# Exercise requirements
Go through the entries and copy every line that has the string "Lines" in it.

# Input
(** X13.  When several columns of the header have the same name, the
    record holds under that name the cell of the last of them, the empty
    text when the row does not reach it, whatever stands in the other
    columns. *)
Theorem duplicate_header_name_takes_last_column
    (header row : list string) (name : string) (j : nat) :
  header !! j = Some name →
  (∀ j' : nat, (j < j')%nat → header !! j' ≠ Some name) →
  ∀ (i : nat) (cell : string), i ≠ j →
    fetch_row header (<[i := cell]> row) !! name
    = Some (VStr (default ""%string (row !! j))).
Proof.
  intros Hj Hlast i cell Hi. apply fetch_row_lookup.
  exists j. split; [done|]. split; [|done].
  by rewrite list_lookup_insert_ne.
Qed.

Lemma duplicate_header_name_takes_last_column_witness :
  let header := ["gold_grams"; "line_id"; "gold_grams"]%string in
  let row := ["5"; "L1"; "7"]%string in
  header !! 2%nat = Some "gold_grams"%string
  ∧ (∀ j' : nat, (2 < j')%nat → header !! j' ≠ Some "gold_grams"%string)
  ∧ ∀ (i : nat) (cell : string), i ≠ 2%nat →
      fetch_row header (<[i := cell]> row) !! "gold_grams"%string
      = Some (VStr (default ""%string (row !! 2%nat))).
Proof.
  intros header row.
  assert (header !! 2%nat = Some "gold_grams"%string) as Hj by reflexivity.
  assert (∀ j' : nat, (2 < j')%nat → header !! j' ≠ Some "gold_grams"%string)
    as Hlast.
  { intros j' Hlt. rewrite lookup_ge_None_2; [done|]. simpl. lia. }
  split; [exact Hj|]. split; [exact Hlast|].
  exact (duplicate_header_name_takes_last_column header row _ 2 Hj Hlast).
Defined.

(** X14.  When the names of the header are distinct, reading the record
    name by name along the header gives back the cells of the row, padded
    with empty texts or cut to the length of the header. *)
Theorem record_reads_back_as_the_row (header row : list string) :
  NoDup header →
  (λ name, fetch_row header row !! name) <$> header
  = (λ cell, Some (VStr cell)) <$> take (length header) (pad header row).
Proof.
  intros Hnd. apply list_eq. intros i.
  rewrite !list_lookup_fmap.
  destruct (header !! i) as [name|] eqn:Hi.
  - pose proof (lookup_lt_Some _ _ _ Hi) as Hlt.
    rewrite lookup_take_lt, lookup_pad by done. simpl. f_equal.
    apply fetch_row_lookup. exists i. split; [done|]. split; [done|].
    intros j' Hj' Hname.
    pose proof (NoDup_lookup _ _ _ _ Hnd Hi Hname). lia.
  - apply lookup_ge_None_1 in Hi.
    by rewrite lookup_take_ge by done.
Qed.

Lemma record_reads_back_as_the_row_witness :
  let header := ["line_id"; "gold_grams"; "gold_price_usd_per_g"]%string in
  let row := ["L1"; "5"]%string in
  NoDup header
  ∧ (λ name, fetch_row header row !! name) <$> header
    = (λ cell, Some (VStr cell)) <$> take (length header) (pad header row).
Proof.
  intros header row.
  assert (NoDup header) as Hnd
    by (apply (bool_decide_unpack _); vm_compute; exact I).
  split; [exact Hnd|]. exact (record_reads_back_as_the_row header row Hnd).
Defined.

(** X15.  The materializer gives one record for each row after the
    header, none for an empty grid; every value of a record is text, and
    a record has no more fields than the header has names. *)
Theorem fetch_sheet_values_records (values : list (list string)) :
  length (fetch_sheet_values values) = (length values - 1)%nat
  ∧ ∀ r, r ∈ fetch_sheet_values values →
      (∀ name v, r !! name = Some v → ∃ s, v = VStr s)
      ∧ (size r ≤ length (default [] (head values)))%nat.
Proof.
  destruct values as [|header data]; cbn [fetch_sheet_values].
  - split; [done|]. by intros r ?%not_elem_of_nil.
  - split; [cbn [length]; rewrite length_fmap; lia|].
    intros r (row & -> & _)%list_elem_of_fmap. split.
    + intros name v. apply fetch_row_text.
    + cbn [head default]. rewrite <- size_dom, fetch_row_dom.
      apply size_names.
Qed.

(** ** The script *)

Section ScriptMore.

Import Script.
Implicit Types (sv : services) (environ : gmap string string).

Lemma not_false (x : option string) :
  not_ x = false → ∃ s, x = Some s ∧ s ≠ ""%string.
Proof.
  destruct x as [s|]; [|done]. simpl. intros H%bool_decide_eq_false.
  by exists s.
Qed.

Lemma pipeline_rows_length (values : list (list string)) :
  length (enrich <$> fetch_sheet_values values)
  = (length values - 1)%nat.
Proof.
  rewrite length_fmap. destruct values as [|header data]; [done|].
  cbn [fetch_sheet_values length]. rewrite length_fmap. lia.
Qed.

(** What comes before the file, once the settings are there and the
    download has succeeded. *)
Lemma main_before_the_file_done sv environ sheet_id creds result :
  environ !! "SHEET_ID"%string = Some sheet_id → sheet_id ≠ ""%string →
  load_service_account_credentials sv environ = Done creds →
  values_get sv creds sheet_id "Lines!A1:Z999" = Done result →
  main_before_the_file sv environ
  = Done (enrich <$> fetch_sheet_values (default [] result),
          Dashboard (groups_by_first_encounter
                       (enrich <$> fetch_sheet_values
                                     (default [] result)))).
Proof.
  intros Hid Hne Hcreds Hget. unfold main_before_the_file.
  rewrite Hid. cbn [not_ default]. rewrite bool_decide_eq_false_2 by done.
  unfold fetch_sheet_values_from. rewrite Hcreds. cbn. rewrite Hget. cbn.
  rewrite compute_numeric_fields_ret. cbn.
  by rewrite build_dashboard_json_ret.
Qed.

End ScriptMore.

(** X16.  [main] looks at the settings before anything else, [SHEET_ID]
    first: when [SHEET_ID] or [GOOGLE_SERVICE_ACCOUNT_JSON] is unset or
    empty, [main] raises a [RuntimeError] that names the first of the two
    that is missing, and it opens no file and prints nothing, whatever
    the services are. *)
Theorem main_checks_the_settings_first
    (sv : Script.services) (environ : gmap string string) :
  Script.not_ (environ !! "SHEET_ID"%string) = true
  ∨ Script.not_ (environ !! "GOOGLE_SERVICE_ACCOUNT_JSON"%string) = true →
  Script.main sv environ
  = ([], Script.Failed
           (Script.RuntimeError
              (if Script.not_ (environ !! "SHEET_ID"%string)
               then "Missing env var SHEET_ID"
               else "Missing env var GOOGLE_SERVICE_ACCOUNT_JSON"))).
Proof.
  intros H. unfold Script.main, Script.main_before_the_file.
  destruct (Script.not_ (environ !! "SHEET_ID"%string)) eqn:Hid; [done|].
  destruct H as [H|H]; [done|].
  unfold Script.fetch_sheet_values_from,
    Script.load_service_account_credentials.
  by rewrite H.
Qed.

Lemma main_checks_the_settings_first_witness :
  let sv :=
    Script.Services unit unit
      (λ _, Script.Done ()) (λ _, Script.Done ()) (λ _ _, Script.Done ())
      (λ _ _ _, Script.Done None) (Script.Done "/repo/data.json"%string)
      (λ _, Script.Done ()) (λ _, Script.Done ())
      (λ _, Script.Done ()) (λ _, Script.Done ()) in
  let environ : gmap string string :=
    {[ "SHEET_ID"%string := "sheet-1"%string;
       "GOOGLE_SERVICE_ACCOUNT_JSON"%string := ""%string ]} in
  (Script.not_ (environ !! "SHEET_ID"%string) = true
   ∨ Script.not_ (environ !! "GOOGLE_SERVICE_ACCOUNT_JSON"%string) = true)
  ∧ Script.main sv environ
    = ([], Script.Failed
             (Script.RuntimeError
                (if Script.not_ (environ !! "SHEET_ID"%string)
                 then "Missing env var SHEET_ID"
                 else "Missing env var GOOGLE_SERVICE_ACCOUNT_JSON"))).
Proof.
  intros sv environ.
  assert (Script.not_ (environ !! "SHEET_ID"%string) = true
          ∨ Script.not_ (environ !! "GOOGLE_SERVICE_ACCOUNT_JSON"%string) = true)
    as H by (right; vm_compute; reflexivity).
  split; [exact H|]. exact (main_checks_the_settings_first sv environ H).
Defined.

(** X17.  [main] opens the output file last.  Either it fails before,
    with no event at all, or the settings were there, the credentials were
    loaded, the range [Lines!A1:Z999] of the sheet was downloaded, the
    path was found and the file was opened.  From there on the run ends in
    one of five ways: [json.dump] fails and the closing fails too;
    [json.dump] fails and the file is closed; the dashboard is dumped and
    the closing fails; the file is dumped and closed and [print] fails;
    or all is done.  What is dumped is always the dashboard of the
    pipeline on the downloaded grid, and the line printed reports as many
    rows as the grid has after its header. *)
Theorem main_opens_the_file_last
    (sv : Script.services) (environ : gmap string string) :
  (∃ e, Script.main sv environ = ([], Script.Failed e))
  ∨ ∃ sheet_id creds result d path,
      environ !! "SHEET_ID"%string = Some sheet_id
      ∧ sheet_id ≠ ""%string
      ∧ Script.load_service_account_credentials sv environ = Script.Done creds
      ∧ Script.values_get sv creds sheet_id "Lines!A1:Z999" = Script.Done result
      ∧ pipeline (default [] result) = Ret d
      ∧ Script.output_path sv = Script.Done path
      ∧ Script.open_for_writing sv path = Script.Done ()
      ∧ ((∃ e e', Script.json_dump sv d = Script.Failed e
                  ∧ Script.close_file sv path = Script.Failed e'
                  ∧ Script.main sv environ
                    = ([Script.Opened path], Script.Failed e'))
         ∨ (∃ e, Script.json_dump sv d = Script.Failed e
                 ∧ Script.close_file sv path = Script.Done ()
                 ∧ Script.main sv environ
                   = ([Script.Opened path; Script.Closed path],
                      Script.Failed e))
         ∨ (∃ e, Script.json_dump sv d = Script.Done ()
                 ∧ Script.close_file sv path = Script.Failed e
                 ∧ Script.main sv environ
                   = ([Script.Opened path; Script.Dumped path d],
                      Script.Failed e))
         ∨ (∃ e line,
              line = ("Written "
                      +:+ Script.str_of_nat (length (default [] result) - 1)
                      +:+ " rows into " +:+ path)
              ∧ Script.json_dump sv d = Script.Done ()
              ∧ Script.close_file sv path = Script.Done ()
              ∧ Script.print_line sv line = Script.Failed e
              ∧ Script.main sv environ
                = ([Script.Opened path; Script.Dumped path d;
                    Script.Closed path],
                   Script.Failed e))
         ∨ (∃ line,
              line = ("Written "
                      +:+ Script.str_of_nat (length (default [] result) - 1)
                      +:+ " rows into " +:+ path)
              ∧ Script.json_dump sv d = Script.Done ()
              ∧ Script.close_file sv path = Script.Done ()
              ∧ Script.print_line sv line = Script.Done ()
              ∧ Script.main sv environ
                = ([Script.Opened path; Script.Dumped path d;
                    Script.Closed path; Script.Printed line],
                   Script.Done ()))).
Proof.
  destruct (Script.not_ (environ !! "SHEET_ID"%string)) eqn:Hid.
  { left. eexists. unfold Script.main, Script.main_before_the_file.
    by rewrite Hid. }
  apply not_false in Hid as (sheet_id & Hid & Hne).
  destruct (Script.load_service_account_credentials sv environ)
    as [creds|e] eqn:Hcreds.
  2: { left. exists e. unfold Script.main, Script.main_before_the_file.
       rewrite Hid. cbn [Script.not_]. rewrite bool_decide_eq_false_2 by done.
       unfold Script.fetch_sheet_values_from. by rewrite Hcreds. }
  destruct (Script.values_get sv creds sheet_id "Lines!A1:Z999")
    as [result|e] eqn:Hget.
  2: { left. exists e. unfold Script.main, Script.main_before_the_file.
       rewrite Hid. cbn [Script.not_ default].
       rewrite bool_decide_eq_false_2 by done.
       unfold Script.fetch_sheet_values_from. rewrite Hcreds. cbn.
       by rewrite Hget. }
  pose proof (main_before_the_file_done sv environ sheet_id creds result
                Hid Hne Hcreds Hget) as Hbefore.
  unfold Script.main, Script.report.
  rewrite Hbefore, pipeline_rows_length.
  destruct (Script.output_path sv) as [path|e] eqn:Hpath;
    [|left; by exists e].
  destruct (Script.open_for_writing sv path) as [[]|e] eqn:Hopen;
    [|left; by exists e].
  right. eexists sheet_id, creds, result, _, path.
  split; [done|]. split; [done|]. split; [done|]. split; [done|].
  split; [apply pipeline_ret|]. split; [done|]. split; [done|].
  destruct (Script.json_dump sv _) as [[]|e] eqn:Hdump;
    destruct (Script.close_file sv path) as [[]|e'] eqn:Hclose.
  - destruct (Script.print_line sv _) as [[]|e] eqn:Hprint.
    + do 4 right. eexists. by repeat (split; [done|]).
    + do 3 right. left. eexists e, _. by repeat (split; [done|]).
  - do 2 right. left. exists e'. by repeat (split; [done|]).
  - right. left. exists e. by repeat (split; [done|]).
  - left. exists e, e'. by repeat (split; [done|]).
Qed.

# Solution
  values_get sv creds sheet_id "Lines!A1:Z999" = Done result →
    loaded, the range [Lines!A1:Z999] of the sheet was downloaded, the
      ∧ Script.values_get sv creds sheet_id "Lines!A1:Z999" = Script.Done result
  destruct (Script.values_get sv creds sheet_id "Lines!A1:Z999")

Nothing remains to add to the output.